(** * Lebanese_stats: the spreadsheet importer, the report generators and the
      query layer of the [stats] application, embedded in Rocq.

    Python floats are IEEE binary64 numbers, modelled by the Standard
    Library's [spec_float] with precision 53 and maximal exponent 1024, so
    every arithmetic operation and comparison below rounds and compares as
    the interpreter does. *)

From Stdlib Require Import ZArith List String Ascii Bool Lia.
From Stdlib Require Import Floats.SpecFloat.
From Stdlib Require Import DecimalString Permutation Sorted.
Import ListNotations.

Local Open Scope string_scope.
Local Open Scope Z_scope.

(** ** Python values and builtins *)
Module Py.

(** *** binary64 *)
Definition float := spec_float.

Definition fadd : float -> float -> float := SFadd 53 1024.
Definition fdiv : float -> float -> float := SFdiv 53 1024.
Definition flt : float -> float -> bool := SFltb.
Definition fle : float -> float -> bool := SFleb.

(** [float(z)] for an integer that fits: round to nearest, ties to even. *)
Definition float_of_Z (z : Z) : float := binary_normalize 53 1024 z 0 false.

Definition f0 : float := S754_zero false.
Definition f1 : float := Eval vm_compute in float_of_Z 1.
Definition f40 : float := Eval vm_compute in float_of_Z 40.
Definition f80 : float := Eval vm_compute in float_of_Z 80.
Definition f100 : float := Eval vm_compute in float_of_Z 100.

Definition is_nan (f : float) : bool :=
  match f with S754_nan => true | _ => false end.

Definition is_inf (f : float) : bool :=
  match f with S754_infinity _ => true | _ => false end.

(** [x > y] and [x < y], [x >= y], [x <= y] on floats. *)
Definition fgt (x y : float) : bool := flt y x.
Definition fge (x y : float) : bool := fle y x.

(** Two-argument [max(a, b)] and [min(a, b)]: the first argument is kept
    unless the second one is strictly better. *)
Definition max2 (a b : float) : float := if fgt b a then b else a.
Definition min2 (a b : float) : float := if flt b a then b else a.
(** * verified-chain-bk: the proof-commitment pipeline of [backend.js]

    A shallow embedding of the Express handler [GET /verified-chain]
    (src/backend.js, first module) and of [hashMessage]
    (utils/hashMessaje.js), with the statements the design document makes
    about them.

    Layout:
    - [Bytes], [Utf8]    : byte strings, [Buffer.toString], [utf8ToBytes];
    - [CryptoJS]         : the [crypto-js/sha256] helper as [hashMessage]
                           calls it;
    - [Hasher]           : [hashMessage];
    - [Effects]          : the collaborator calls of the handler, programs
                           over them, [try]/[catch];
    - [Backend]          : [relaySetProof], [proof], [verifyProof], the
                           route handler, and [relaySetHello] of the older
                           module;
    - [Runtime]          : the server's world, a sequential interpreter and
                           an event-loop scheduler for several requests;
    - [Stub]             : a concrete node, contract and prover;
    - [Observed], [Decoder] : more readings of a run, and what the UTF-8
                           decoder holds between two bytes;
    - [Backend3]         : [relaySetProof], [verifiedProof] and the route
                           of the third module of backend.js;
    - [Startup]          : [loadContract], [initAPI], utils/web3.js and
                           the layers of the Express application;
    - [Scenarios]        : more runs against the stub;
    - the theorems. *)

From Stdlib Require Import ZArith Lia Ascii String.
From stdpp Require Import base gmap strings list.

Local Open Scope Z_scope.

(* ===================================================================== *)
(** ** Bytes *)
(* ===================================================================== *)

Module Bytes.

(** A [Buffer] / [Uint8Array]: a sequence of octets. *)
Definition bytes := list Byte.byte.

Definition to_Z (b : Byte.byte) : Z := Z.of_N (Byte.to_N b).

(** The octet with value [z mod 256]. *)
Definition of_Z (z : Z) : Byte.byte :=
  match Byte.of_N (Z.to_N (z mod 256)) with
  | Some b => b
  | None => Byte.x00
  end.

Definition hex_digit (n : Z) : ascii :=
  match String.get (Z.to_nat n) "0123456789abcdef" with
  | Some c => c
  | None => "0"%char
  end.

Definition is_hex_digit (c : ascii) : bool :=
  existsb (fun d => if decide (c = d) then true else false)
          (list_ascii_of_string "0123456789abcdef").

End Bytes.

(* ===================================================================== *)
(** ** UTF-8 and UTF-16 *)
(* ===================================================================== *)

Module Utf8.
Import Bytes.

(** A JavaScript string is a sequence of UTF-16 code units. *)
Definition js_string := list Z.

Definition REPLACEMENT : Z := 0xFFFD.

(** State of the decoder while it is inside a multi-byte sequence. *)
Record pending := {
  code_point : Z;
  bytes_needed : Z;
  lower : Z;
  upper : Z;
}.

(** First byte of a sequence: either a finished code point, or a pending
    multi-byte sequence. *)
Definition lead (b : Z) : Z + pending :=
  if b <=? 0x7F then inl b
  else if (0xC2 <=? b) && (b <=? 0xDF) then
    inr {| code_point := Z.land b 0x1F; bytes_needed := 1;
           lower := 0x80; upper := 0xBF |}
  else if (0xE0 <=? b) && (b <=? 0xEF) then
    inr {| code_point := Z.land b 0xF; bytes_needed := 2;
           lower := (if b =? 0xE0 then 0xA0 else 0x80);
           upper := (if b =? 0xED then 0x9F else 0xBF) |}
  else if (0xF0 <=? b) && (b <=? 0xF4) then
    inr {| code_point := Z.land b 0x7; bytes_needed := 3;
           lower := (if b =? 0xF0 then 0x90 else 0x80);
           upper := (if b =? 0xF4 then 0x8F else 0xBF) |}
  else inl REPLACEMENT.

(** One byte through the decoder: the code points it completes, and the
    state it leaves. A byte that cannot continue the pending sequence ends
    it with U+FFFD and is looked at again as a first byte. *)
Definition step (st : option pending) (b : Z) : list Z * option pending :=
  match st with
  | None =>
    match lead b with
    | inl cp => ([cp], None)
    | inr p => ([], Some p)
    end
  | Some p =>
    if (lower p <=? b) && (b <=? upper p) then
      let cp := Z.lor (Z.shiftl (code_point p) 6) (Z.land b 0x3F) in
      if bytes_needed p =? 1 then ([cp], None)
      else ([], Some {| code_point := cp;
                        bytes_needed := bytes_needed p - 1;
                        lower := 0x80; upper := 0xBF |})
    else
      match lead b with
      | inl cp => ([REPLACEMENT; cp], None)
      | inr q => ([REPLACEMENT], Some q)
      end
  end.

(** The decoder behind [Buffer.prototype.toString('utf8')]: every maximal
    ill-formed subsequence becomes one U+FFFD, also a sequence cut short
    by the end of the buffer; no byte-order mark is removed. *)
Fixpoint decode (st : option pending) (bs : list Z) : list Z :=
  match bs with
  | [] => match st with None => [] | Some _ => [REPLACEMENT] end
  | b :: rest => (step st b).1 ++ decode (step st b).2 rest
  end.

(** Code point to UTF-16 code units. *)
Definition utf16_units (cp : Z) : list Z :=
  if cp <? 0x10000 then [cp]
  else [0xD800 + Z.shiftr (cp - 0x10000) 10;
        0xDC00 + Z.land (cp - 0x10000) 0x3FF].

(** [buf.toString()] *)
Definition Buffer_toString (buf : bytes) : js_string :=
  flat_map utf16_units (decode None (map to_Z buf)).

Definition is_high (u : Z) : bool := (0xD800 <=? u) && (u <=? 0xDBFF).
Definition is_low (u : Z) : bool := (0xDC00 <=? u) && (u <=? 0xDFFF).

(** UTF-16 code units to scalar values, as [TextEncoder] reads a string:
    a surrogate pair is one code point, a lone surrogate is U+FFFD. *)
Fixpoint scalar_values (s : js_string) : list Z :=
  match s with
  | [] => []
  | u :: rest =>
    if is_high u then
      match rest with
      | v :: rest' =>
        if is_low v
        then (0x10000 + Z.shiftl (u - 0xD800) 10 + (v - 0xDC00))
               :: scalar_values rest'
        else REPLACEMENT :: scalar_values rest
      | [] => [REPLACEMENT]
      end
    else if is_low u then REPLACEMENT :: scalar_values rest
    else u :: scalar_values rest
  end.

Definition encode_scalar (cp : Z) : list Z :=
  if cp <? 0x80 then [cp]
  else if cp <? 0x800 then
    [Z.lor 0xC0 (Z.shiftr cp 6); Z.lor 0x80 (Z.land cp 0x3F)]
  else if cp <? 0x10000 then
    [Z.lor 0xE0 (Z.shiftr cp 12);
     Z.lor 0x80 (Z.land (Z.shiftr cp 6) 0x3F);
     Z.lor 0x80 (Z.land cp 0x3F)]
  else
    [Z.lor 0xF0 (Z.shiftr cp 18);
     Z.lor 0x80 (Z.land (Z.shiftr cp 12) 0x3F);
     Z.lor 0x80 (Z.land (Z.shiftr cp 6) 0x3F);
     Z.lor 0x80 (Z.land cp 0x3F)].

(** [utf8ToBytes(str)] of ethereum-cryptography/utils:
    [new TextEncoder().encode(str)]. *)
Definition utf8ToBytes (str : js_string) : bytes :=
  map of_Z (flat_map encode_scalar (scalar_values str)).

(** A Unicode scalar value: a code point that is not a surrogate. *)
Definition scalar (cp : Z) : Prop :=
  0 <= cp < 0x110000 /\ ~ (0xD800 <= cp <= 0xDFFF).

(** A buffer that is the UTF-8 encoding of some text. *)
Definition well_formed_utf8 (a : bytes) : Prop :=
  exists cps : list Z,
    Forall scalar cps /\ map to_Z a = flat_map encode_scalar cps.

(** The decoder on a prefix of its input. *)
Fixpoint feed (st : option pending) (bs : list Z)
  : list Z * option pending :=
  match bs with
  | [] => ([], st)
  | b :: rest =>
    let '(out, st') := step st b in
    let '(out', st'') := feed st' rest in
    (out ++ out', st'')
  end.

(** [P] on the [2 ^ d] integers from [lo], by halving. *)
Fixpoint all_in (d : nat) (lo : Z) (P : Z -> bool) : bool :=
  match d with
  | O => P lo
  | S d' => all_in d' lo P && all_in d' (lo + 2 ^ Z.of_nat d') P
  end.

Definition continuation_ok (c : Z) : bool :=
  (0x80 <=? Z.lor 0x80 c) && (Z.lor 0x80 c <=? 0xBF)
  && (Z.land (Z.lor 0x80 c) 0x3F =? c).

(** The leading two bytes of the encoding of a code point whose bits
    above the lowest six are [hi] (three bytes) or above the lowest
    twelve are [hh] (four bytes). *)
Definition lead2_ok (cp : Z) : bool :=
  if (0x80 <=? cp) && (cp <? 0x800) then
    match feed None (encode_scalar cp) with
    | ([cp'], None) => cp' =? cp
    | _ => false
    end
  else true.

Definition lead3_ok (hi : Z) : bool :=
  if (0x20 <=? hi) && (hi <? 0x400) && negb ((0x360 <=? hi) && (hi <? 0x380))
  then
    match feed None [Z.lor 0xE0 (Z.shiftr hi 6);
                     Z.lor 0x80 (Z.land hi 0x3F)] with
    | ([], Some p) =>
      (code_point p =? hi) && (bytes_needed p =? 1)
      && (lower p =? 0x80) && (upper p =? 0xBF)
    | _ => false
    end
  else true.

Definition lead4_ok (hh : Z) : bool :=
  if (0x10 <=? hh) && (hh <? 0x110) then
    match feed None [Z.lor 0xF0 (Z.shiftr hh 6);
                     Z.lor 0x80 (Z.land hh 0x3F)] with
    | ([], Some p) =>
      (code_point p =? hh) && (bytes_needed p =? 2)
      && (lower p =? 0x80) && (upper p =? 0xBF)
    | _ => false
    end
  else true.

End Utf8.

(* ===================================================================== *)
(** ** crypto-js: [require('crypto-js/sha256')] *)
(* ===================================================================== *)

(** [SHA256(message)] is [new SHA256.init().finalize(message)]: a fresh
    hasher, one [_append(message)], then [_doFinalize()]. The library is a
    dependency of the repository; the definitions below follow its
    [core.js] and [sha256.js] (version 4), function by function, for the two
    kinds of argument that matter here: a [WordArray], which is what the
    hasher is written for, and a typed array, which is what [hashMessage]
    hands it. The code that takes the argument in is
    [[
    _append: function (data) {
        if (typeof data == 'string') { data = Utf8.parse(data); }
        this._data.concat(data);
        this._nDataBytes += data.sigBytes;
    }
    concat: function (wordArray) {
        var thisWords = this.words;       var thatWords = wordArray.words;
        var thisSigBytes = this.sigBytes; var thatSigBytes = wordArray.sigBytes;
        this.clamp();
        if (thisSigBytes % 4) { ... one byte at a time ... }
        else {
            for (var j = 0; j < thatSigBytes; j += 4) {
                thisWords[(thisSigBytes + j) >>> 2] = thatWords[j >>> 2];
            }
        }
        this.sigBytes += thatSigBytes;
        return this;
    }
    ]]
    and nothing in it looks at the elements of a typed array. *)
Module CryptoJS.
Import Bytes.

Definition w32 (x : Z) : Z := x mod 2 ^ 32.

(** The hasher's counters are JavaScript numbers: integers here, or NaN. *)
Inductive num := Int (z : Z) | NaN.

(** [ToUint32], applied by the bit operators to their operands. *)
Definition to_uint32 (n : num) : Z :=
  match n with Int z => w32 z | NaN => 0 end.

Definition lift1 (f : Z -> Z) (n : num) : num :=
  match n with Int z => Int (f z) | NaN => NaN end.

(** [x + undefined] is NaN. *)
Definition plus_prop (x : Z) (p : option Z) : num :=
  match p with Some y => Int (x + y) | None => NaN end.

(** [x << count] on 32-bit operands; only the low five bits of the count
    are used. *)
Definition shl (x : Z) (count : num) : Z :=
  w32 (Z.shiftl x (Z.land (to_uint32 count) 31)).

Record WordArray := { words : list Z; sigBytes : Z }.

(** What [SHA256] can be called with. *)
Inductive message :=
| MWordArray (w : WordArray)
| MTypedArray (b : bytes).

(** [data.words] and [data.sigBytes]: a [Uint8Array] has neither
    property. *)
Definition prop_words (data : message) : option (list Z) :=
  match data with MWordArray w => Some (words w) | MTypedArray _ => None end.
Definition prop_sigBytes (data : message) : option Z :=
  match data with MWordArray w => Some (sigBytes w) | MTypedArray _ => None end.

(** Big-endian packing of octets into 32-bit words
    ([WordArray.create(typedArray)] of lib-typedarrays). *)
Fixpoint pack (bs : list Z) : list Z :=
  match bs with
  | a :: b :: c :: d :: rest =>
      (a * 2 ^ 24 + b * 2 ^ 16 + c * 2 ^ 8 + d) :: pack rest
  | [a; b; c] => [a * 2 ^ 24 + b * 2 ^ 16 + c * 2 ^ 8]
  | [a; b] => [a * 2 ^ 24 + b * 2 ^ 16]
  | [a] => [a * 2 ^ 24]
  | [] => []
  end.

Definition WordArray_create (b : bytes) : WordArray :=
  {| words := pack (map to_Z b); sigBytes := Z.of_nat (length b) |}.

(** [this._data.concat(data)] on the empty buffer of a fresh hasher
    ([thisSigBytes = 0], so the word-by-word loop
    [for (j = 0; j < thatSigBytes; j += 4)] is taken), followed by
    [this._nDataBytes += data.sigBytes]. Returns the buffer's words, its
    [sigBytes] and [_nDataBytes]. With [thatSigBytes] undefined the loop
    test [j < undefined] is false at once and both sums are NaN. *)
Definition append_fresh (data : message) : list Z * num * num :=
  let copied :=
    match prop_sigBytes data, prop_words data with
    | Some n, Some ws =>
        map (fun j => nth j ws 0) (seq 0 (Z.to_nat ((n + 3) / 4)))
    | _, _ => []
    end in
  (copied, plus_prop 0 (prop_sigBytes data), plus_prop 0 (prop_sigBytes data)).

(** [ws[i] = f(ws[i])]; writing past the end extends the array, and a
    hole reads as 0 under the bit operators. *)
Definition update_word (i : Z) (f : Z -> Z) (ws : list Z) : list Z :=
  let n := Z.to_nat i in
  let ws' := ws ++ repeat 0 (S n - length ws)%nat in
  <[n := f (nth n ws' 0)]> ws'.

Definition rotr (n x : Z) : Z :=
  Z.lor (Z.shiftr x n) (w32 (Z.shiftl x (32 - n))).

(** [sha256.js] computes its constants when the module is loaded: for the
    first 64 primes [n], [K] holds the first 32 fractional bits of the cube
    root of [n], and [H] those of the square roots of the first eight. Here
    the roots are integer roots of [n] scaled by a power of two. *)
Definition isPrime (n : Z) : bool :=
  forallb (fun factor => negb (n mod Z.of_nat factor =? 0))
          (seq 2 (Z.to_nat (Z.sqrt n) - 1)).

## TASK TO CARRY OUT:
Please print exactly what appears from the first line of the data through the line with "Library's [spec_float] with", including both of those lines and nothing past them.

## TASK RESPONSE:
(** * Lebanese_stats: the spreadsheet importer, the report generators and the
      query layer of the [stats] application, embedded in Rocq.

    Python floats are IEEE binary64 numbers, modelled by the Standard
    Library's [spec_float] with precision 53 and maximal exponent 1024, so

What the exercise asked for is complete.